#### Work required
Within the listing below, please copy exactly the lines between the line holding "(size (g_recent g') <= 128)%nat /\" and the line holding "forall d, fingerprint packet = Ok d ->", inclusive.

#### Input for this task
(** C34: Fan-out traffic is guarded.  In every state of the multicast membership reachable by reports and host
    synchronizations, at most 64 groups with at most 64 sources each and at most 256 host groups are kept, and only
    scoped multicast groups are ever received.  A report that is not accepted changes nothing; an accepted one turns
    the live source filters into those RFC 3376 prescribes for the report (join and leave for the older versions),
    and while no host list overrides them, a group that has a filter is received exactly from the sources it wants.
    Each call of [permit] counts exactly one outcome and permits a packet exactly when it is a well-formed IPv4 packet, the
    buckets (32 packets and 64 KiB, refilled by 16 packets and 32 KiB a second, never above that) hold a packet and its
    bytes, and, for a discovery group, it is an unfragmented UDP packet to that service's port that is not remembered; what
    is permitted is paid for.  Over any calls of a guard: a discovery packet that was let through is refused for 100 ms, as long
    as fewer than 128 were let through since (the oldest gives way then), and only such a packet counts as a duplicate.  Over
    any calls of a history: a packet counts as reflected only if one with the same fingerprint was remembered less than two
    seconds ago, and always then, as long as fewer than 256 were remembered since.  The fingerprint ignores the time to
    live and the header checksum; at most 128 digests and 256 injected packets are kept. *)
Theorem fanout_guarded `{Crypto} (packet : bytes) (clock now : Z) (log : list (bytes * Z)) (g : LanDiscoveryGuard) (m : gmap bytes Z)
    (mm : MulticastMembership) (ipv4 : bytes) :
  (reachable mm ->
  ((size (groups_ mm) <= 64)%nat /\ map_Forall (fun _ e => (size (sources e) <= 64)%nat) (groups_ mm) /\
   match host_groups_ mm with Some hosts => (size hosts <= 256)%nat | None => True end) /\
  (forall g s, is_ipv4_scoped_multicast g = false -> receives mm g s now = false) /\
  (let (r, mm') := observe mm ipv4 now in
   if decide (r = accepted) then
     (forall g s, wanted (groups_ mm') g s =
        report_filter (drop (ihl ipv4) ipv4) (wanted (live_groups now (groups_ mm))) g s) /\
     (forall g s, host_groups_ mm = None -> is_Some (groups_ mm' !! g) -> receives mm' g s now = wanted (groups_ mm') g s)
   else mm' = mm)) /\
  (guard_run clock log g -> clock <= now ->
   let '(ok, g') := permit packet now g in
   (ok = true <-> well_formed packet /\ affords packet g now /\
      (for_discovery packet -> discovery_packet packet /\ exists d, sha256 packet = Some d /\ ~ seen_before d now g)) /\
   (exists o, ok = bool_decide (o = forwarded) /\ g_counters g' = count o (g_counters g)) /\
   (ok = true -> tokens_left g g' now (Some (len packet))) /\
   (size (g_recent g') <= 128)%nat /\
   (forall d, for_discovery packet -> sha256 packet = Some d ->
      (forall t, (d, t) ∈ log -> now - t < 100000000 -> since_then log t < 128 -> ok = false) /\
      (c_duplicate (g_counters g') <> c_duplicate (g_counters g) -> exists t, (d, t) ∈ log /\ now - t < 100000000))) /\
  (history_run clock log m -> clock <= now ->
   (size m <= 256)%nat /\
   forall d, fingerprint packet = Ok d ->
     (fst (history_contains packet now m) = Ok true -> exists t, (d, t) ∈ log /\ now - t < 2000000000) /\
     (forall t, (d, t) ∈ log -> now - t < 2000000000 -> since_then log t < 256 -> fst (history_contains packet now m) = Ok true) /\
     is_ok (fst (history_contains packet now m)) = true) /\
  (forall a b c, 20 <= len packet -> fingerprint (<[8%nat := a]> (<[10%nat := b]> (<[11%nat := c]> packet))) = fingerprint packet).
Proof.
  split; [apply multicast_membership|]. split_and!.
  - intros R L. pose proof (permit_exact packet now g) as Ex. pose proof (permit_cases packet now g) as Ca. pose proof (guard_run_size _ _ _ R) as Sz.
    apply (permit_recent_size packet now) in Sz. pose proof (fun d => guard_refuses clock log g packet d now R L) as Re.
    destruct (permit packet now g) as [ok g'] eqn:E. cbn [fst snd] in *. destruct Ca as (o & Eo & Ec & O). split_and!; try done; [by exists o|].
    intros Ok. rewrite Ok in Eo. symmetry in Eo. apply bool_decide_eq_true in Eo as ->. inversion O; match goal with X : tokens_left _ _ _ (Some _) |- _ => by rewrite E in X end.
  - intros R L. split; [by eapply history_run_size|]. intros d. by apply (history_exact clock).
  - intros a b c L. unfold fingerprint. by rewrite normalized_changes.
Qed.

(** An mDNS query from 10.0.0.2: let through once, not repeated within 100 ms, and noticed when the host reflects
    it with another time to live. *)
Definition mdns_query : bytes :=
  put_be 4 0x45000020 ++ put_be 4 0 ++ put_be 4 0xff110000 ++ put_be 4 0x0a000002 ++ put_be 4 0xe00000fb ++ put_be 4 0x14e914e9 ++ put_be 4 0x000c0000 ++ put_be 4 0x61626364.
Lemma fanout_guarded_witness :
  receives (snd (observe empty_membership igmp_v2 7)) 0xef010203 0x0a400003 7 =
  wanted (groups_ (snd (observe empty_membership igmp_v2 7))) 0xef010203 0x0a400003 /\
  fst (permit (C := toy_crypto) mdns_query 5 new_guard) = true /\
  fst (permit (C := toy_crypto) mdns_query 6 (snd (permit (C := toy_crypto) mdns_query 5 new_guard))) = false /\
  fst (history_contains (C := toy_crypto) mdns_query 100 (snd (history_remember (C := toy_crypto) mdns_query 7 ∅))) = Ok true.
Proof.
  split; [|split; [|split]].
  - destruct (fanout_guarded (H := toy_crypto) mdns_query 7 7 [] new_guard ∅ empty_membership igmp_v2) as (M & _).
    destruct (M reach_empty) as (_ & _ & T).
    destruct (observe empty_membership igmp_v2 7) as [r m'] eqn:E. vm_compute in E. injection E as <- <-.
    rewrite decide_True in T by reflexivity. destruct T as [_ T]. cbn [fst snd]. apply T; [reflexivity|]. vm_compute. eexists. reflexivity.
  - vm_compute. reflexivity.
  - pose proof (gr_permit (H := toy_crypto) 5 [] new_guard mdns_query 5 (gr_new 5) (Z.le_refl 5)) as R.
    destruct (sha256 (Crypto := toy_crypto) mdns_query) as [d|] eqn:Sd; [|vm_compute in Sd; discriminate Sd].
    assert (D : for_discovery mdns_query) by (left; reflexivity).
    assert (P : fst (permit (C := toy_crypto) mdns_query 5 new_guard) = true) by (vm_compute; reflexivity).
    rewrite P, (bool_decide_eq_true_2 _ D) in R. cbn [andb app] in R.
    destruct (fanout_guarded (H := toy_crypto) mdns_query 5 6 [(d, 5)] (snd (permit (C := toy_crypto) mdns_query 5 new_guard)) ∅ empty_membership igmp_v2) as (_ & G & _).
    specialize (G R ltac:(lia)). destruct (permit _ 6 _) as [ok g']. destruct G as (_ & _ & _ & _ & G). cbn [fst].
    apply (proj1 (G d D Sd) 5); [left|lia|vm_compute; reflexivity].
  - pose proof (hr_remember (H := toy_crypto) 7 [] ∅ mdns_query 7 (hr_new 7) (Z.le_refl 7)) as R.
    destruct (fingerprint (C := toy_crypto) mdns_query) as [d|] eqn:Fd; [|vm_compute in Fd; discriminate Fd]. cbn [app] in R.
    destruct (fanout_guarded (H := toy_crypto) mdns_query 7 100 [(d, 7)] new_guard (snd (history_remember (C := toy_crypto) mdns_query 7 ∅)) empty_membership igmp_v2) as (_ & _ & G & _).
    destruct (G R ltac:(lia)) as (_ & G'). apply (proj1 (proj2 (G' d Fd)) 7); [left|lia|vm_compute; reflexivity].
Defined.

#### The completed task
   (size (g_recent g') <= 128)%nat /\
   (forall d, for_discovery packet -> sha256 packet = Some d ->
      (forall t, (d, t) ∈ log -> now - t < 100000000 -> since_then log t < 128 -> ok = false) /\
      (c_duplicate (g_counters g') <> c_duplicate (g_counters g) -> exists t, (d, t) ∈ log /\ now - t < 100000000))) /\
  (history_run clock log m -> clock <= now ->
   (size m <= 256)%nat /\
   forall d, fingerprint packet = Ok d ->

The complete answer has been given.